Stored data: Begin
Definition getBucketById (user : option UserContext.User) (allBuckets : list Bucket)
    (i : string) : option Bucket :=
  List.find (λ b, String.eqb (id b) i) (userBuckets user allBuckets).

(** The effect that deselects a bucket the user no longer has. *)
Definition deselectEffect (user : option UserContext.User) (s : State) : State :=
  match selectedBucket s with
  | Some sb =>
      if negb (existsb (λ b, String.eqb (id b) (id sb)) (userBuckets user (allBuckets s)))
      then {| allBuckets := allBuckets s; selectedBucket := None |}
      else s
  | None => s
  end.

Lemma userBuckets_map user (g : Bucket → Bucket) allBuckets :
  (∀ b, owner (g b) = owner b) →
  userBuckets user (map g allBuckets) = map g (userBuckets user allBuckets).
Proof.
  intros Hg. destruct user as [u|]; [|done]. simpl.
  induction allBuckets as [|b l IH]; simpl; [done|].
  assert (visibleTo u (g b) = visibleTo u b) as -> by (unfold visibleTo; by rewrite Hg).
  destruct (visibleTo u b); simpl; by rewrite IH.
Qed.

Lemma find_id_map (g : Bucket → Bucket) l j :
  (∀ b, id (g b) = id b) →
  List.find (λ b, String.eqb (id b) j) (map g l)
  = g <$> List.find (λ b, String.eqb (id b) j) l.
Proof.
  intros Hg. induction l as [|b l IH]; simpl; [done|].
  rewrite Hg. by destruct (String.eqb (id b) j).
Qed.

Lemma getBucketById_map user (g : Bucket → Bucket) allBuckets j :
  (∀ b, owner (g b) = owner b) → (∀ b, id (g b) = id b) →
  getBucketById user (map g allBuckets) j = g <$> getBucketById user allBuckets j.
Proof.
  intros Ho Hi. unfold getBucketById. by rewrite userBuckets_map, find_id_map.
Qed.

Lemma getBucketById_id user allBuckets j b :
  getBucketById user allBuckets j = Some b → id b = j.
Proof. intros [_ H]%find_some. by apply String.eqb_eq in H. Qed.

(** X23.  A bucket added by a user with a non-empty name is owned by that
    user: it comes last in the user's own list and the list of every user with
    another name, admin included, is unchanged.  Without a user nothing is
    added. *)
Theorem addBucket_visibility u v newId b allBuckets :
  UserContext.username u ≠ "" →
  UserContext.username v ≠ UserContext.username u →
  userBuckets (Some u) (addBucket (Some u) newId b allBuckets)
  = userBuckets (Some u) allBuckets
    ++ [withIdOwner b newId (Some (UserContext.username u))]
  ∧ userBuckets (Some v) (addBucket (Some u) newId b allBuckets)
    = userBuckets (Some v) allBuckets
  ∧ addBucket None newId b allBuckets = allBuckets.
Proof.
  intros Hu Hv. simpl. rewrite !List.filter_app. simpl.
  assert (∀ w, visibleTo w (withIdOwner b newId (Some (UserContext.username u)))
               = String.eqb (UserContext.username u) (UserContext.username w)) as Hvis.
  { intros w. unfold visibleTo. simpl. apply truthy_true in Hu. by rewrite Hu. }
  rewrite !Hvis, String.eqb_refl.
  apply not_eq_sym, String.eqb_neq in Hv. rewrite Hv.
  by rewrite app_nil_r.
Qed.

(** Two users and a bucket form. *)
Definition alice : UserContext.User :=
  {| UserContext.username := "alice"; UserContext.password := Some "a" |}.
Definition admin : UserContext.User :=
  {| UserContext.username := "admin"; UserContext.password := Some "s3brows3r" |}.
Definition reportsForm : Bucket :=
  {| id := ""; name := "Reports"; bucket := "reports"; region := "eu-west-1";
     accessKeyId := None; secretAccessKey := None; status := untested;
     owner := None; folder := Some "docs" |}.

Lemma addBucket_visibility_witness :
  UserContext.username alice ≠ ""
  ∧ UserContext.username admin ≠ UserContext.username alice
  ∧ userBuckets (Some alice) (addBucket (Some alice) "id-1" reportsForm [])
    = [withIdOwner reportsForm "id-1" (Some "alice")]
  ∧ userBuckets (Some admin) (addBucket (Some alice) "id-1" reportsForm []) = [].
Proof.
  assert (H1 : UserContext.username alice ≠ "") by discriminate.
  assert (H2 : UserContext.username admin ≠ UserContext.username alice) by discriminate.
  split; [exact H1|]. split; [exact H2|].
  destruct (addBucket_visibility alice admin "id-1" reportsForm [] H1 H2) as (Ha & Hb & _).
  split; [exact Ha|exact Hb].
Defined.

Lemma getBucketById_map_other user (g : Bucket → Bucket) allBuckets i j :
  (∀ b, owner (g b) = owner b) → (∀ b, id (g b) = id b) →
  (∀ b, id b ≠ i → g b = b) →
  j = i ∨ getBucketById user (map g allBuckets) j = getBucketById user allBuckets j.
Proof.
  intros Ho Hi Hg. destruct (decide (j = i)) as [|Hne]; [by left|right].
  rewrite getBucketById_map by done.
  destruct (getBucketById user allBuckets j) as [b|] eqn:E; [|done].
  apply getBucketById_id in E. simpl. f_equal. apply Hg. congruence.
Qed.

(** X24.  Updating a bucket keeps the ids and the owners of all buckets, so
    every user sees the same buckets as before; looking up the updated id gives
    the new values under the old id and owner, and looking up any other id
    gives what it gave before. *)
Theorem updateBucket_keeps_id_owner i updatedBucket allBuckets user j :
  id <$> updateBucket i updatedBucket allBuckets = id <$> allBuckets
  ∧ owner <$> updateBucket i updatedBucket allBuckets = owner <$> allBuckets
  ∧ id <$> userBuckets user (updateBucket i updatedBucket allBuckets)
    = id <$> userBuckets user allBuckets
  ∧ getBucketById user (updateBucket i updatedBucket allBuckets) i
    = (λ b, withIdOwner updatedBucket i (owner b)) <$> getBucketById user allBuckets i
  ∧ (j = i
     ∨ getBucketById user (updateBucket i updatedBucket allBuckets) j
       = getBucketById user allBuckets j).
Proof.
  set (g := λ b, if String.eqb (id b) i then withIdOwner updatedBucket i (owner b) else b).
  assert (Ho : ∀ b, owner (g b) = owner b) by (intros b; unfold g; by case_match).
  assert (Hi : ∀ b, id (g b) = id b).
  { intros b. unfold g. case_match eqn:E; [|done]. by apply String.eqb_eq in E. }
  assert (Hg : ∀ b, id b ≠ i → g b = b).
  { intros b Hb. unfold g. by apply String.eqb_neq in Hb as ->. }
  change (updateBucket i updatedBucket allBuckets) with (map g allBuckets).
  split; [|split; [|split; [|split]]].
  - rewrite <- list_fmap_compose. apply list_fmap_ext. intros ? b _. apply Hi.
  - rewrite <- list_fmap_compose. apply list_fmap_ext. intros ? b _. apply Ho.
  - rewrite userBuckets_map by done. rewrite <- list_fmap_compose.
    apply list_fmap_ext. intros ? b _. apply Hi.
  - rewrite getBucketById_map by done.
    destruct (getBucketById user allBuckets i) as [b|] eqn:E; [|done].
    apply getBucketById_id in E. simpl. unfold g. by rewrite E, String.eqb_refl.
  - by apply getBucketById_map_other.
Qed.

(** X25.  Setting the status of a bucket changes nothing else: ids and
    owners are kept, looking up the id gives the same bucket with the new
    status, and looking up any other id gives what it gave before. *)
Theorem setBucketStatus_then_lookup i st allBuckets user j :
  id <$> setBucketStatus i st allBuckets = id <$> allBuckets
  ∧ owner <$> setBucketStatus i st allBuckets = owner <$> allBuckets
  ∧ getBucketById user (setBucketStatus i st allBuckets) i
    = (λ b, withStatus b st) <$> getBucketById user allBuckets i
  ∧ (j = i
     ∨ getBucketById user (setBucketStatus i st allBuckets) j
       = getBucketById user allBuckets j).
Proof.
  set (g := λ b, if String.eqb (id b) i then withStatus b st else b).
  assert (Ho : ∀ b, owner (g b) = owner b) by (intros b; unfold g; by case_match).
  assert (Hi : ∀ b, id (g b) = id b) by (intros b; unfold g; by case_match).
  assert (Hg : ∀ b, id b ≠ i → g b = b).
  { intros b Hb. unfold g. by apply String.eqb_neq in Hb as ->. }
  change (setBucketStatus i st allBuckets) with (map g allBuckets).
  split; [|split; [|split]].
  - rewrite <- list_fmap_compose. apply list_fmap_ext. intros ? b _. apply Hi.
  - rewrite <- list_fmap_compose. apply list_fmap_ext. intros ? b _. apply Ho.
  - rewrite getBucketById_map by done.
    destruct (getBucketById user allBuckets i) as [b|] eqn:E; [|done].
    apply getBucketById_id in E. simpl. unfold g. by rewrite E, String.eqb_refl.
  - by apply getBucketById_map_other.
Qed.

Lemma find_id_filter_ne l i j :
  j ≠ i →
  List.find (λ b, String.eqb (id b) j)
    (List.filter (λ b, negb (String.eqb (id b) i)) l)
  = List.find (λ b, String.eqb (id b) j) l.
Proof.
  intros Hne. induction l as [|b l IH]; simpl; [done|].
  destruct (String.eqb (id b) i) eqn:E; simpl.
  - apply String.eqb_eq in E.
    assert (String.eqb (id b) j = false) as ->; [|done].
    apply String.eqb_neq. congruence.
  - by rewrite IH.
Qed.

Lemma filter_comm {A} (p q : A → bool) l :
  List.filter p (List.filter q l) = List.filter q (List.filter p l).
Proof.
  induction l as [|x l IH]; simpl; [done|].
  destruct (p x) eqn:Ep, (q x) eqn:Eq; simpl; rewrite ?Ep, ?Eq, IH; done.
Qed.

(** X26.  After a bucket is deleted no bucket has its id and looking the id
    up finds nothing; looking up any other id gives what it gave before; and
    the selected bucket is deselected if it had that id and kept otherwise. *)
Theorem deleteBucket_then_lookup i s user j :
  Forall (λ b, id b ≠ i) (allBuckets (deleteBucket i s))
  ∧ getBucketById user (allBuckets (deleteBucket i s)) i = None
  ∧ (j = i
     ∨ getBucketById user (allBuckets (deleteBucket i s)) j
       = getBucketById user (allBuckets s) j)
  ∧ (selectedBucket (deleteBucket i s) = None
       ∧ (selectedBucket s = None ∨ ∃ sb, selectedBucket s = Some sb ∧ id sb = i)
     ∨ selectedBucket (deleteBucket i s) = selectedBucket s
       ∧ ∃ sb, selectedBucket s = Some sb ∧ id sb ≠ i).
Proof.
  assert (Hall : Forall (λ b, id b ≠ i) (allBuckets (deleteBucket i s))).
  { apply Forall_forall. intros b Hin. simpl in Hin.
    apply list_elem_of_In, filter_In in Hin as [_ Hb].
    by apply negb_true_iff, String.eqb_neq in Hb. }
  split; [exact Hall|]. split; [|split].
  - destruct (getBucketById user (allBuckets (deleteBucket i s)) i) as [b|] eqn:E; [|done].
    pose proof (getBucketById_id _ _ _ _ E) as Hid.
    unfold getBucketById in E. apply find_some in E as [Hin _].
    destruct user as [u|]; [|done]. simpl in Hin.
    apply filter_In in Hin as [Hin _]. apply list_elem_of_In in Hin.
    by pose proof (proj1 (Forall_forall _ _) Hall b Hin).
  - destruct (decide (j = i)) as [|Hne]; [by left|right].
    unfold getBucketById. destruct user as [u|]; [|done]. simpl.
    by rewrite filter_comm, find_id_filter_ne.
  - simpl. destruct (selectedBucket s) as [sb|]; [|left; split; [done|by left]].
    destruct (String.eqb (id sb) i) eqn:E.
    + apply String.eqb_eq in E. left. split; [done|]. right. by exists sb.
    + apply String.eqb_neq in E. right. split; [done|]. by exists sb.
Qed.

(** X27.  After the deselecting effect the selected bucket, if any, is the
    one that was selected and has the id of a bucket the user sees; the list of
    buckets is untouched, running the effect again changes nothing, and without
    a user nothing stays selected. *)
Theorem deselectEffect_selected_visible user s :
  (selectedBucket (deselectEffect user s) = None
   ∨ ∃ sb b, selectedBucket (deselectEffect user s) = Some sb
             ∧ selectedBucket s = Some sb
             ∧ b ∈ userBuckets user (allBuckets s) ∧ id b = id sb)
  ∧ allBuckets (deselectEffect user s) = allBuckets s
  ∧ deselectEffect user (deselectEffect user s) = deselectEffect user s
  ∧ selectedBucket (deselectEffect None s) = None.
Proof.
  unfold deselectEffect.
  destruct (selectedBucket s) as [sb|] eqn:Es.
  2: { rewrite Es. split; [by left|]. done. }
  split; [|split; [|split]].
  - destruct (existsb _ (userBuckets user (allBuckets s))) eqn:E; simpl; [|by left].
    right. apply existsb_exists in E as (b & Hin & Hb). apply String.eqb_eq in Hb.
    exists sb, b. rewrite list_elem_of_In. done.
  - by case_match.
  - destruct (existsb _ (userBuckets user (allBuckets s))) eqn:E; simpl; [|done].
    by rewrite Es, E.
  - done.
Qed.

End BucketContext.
Stored data: End
▶ What you are asked to do
Reproduce exactly the first line of the listing and every line after it, through the one containing "Lemma userBuckets_map user". Nothing else belongs in the output.

▶ Task output
Definition getBucketById (user : option UserContext.User) (allBuckets : list Bucket)
    (i : string) : option Bucket :=
  List.find (λ b, String.eqb (id b) i) (userBuckets user allBuckets).

(** The effect that deselects a bucket the user no longer has. *)
Definition deselectEffect (user : option UserContext.User) (s : State) : State :=
  match selectedBucket s with
  | Some sb =>
      if negb (existsb (λ b, String.eqb (id b) (id sb)) (userBuckets user (allBuckets s)))
      then {| allBuckets := allBuckets s; selectedBucket := None |}
      else s
  | None => s
  end.

Lemma userBuckets_map user (g : Bucket → Bucket) allBuckets :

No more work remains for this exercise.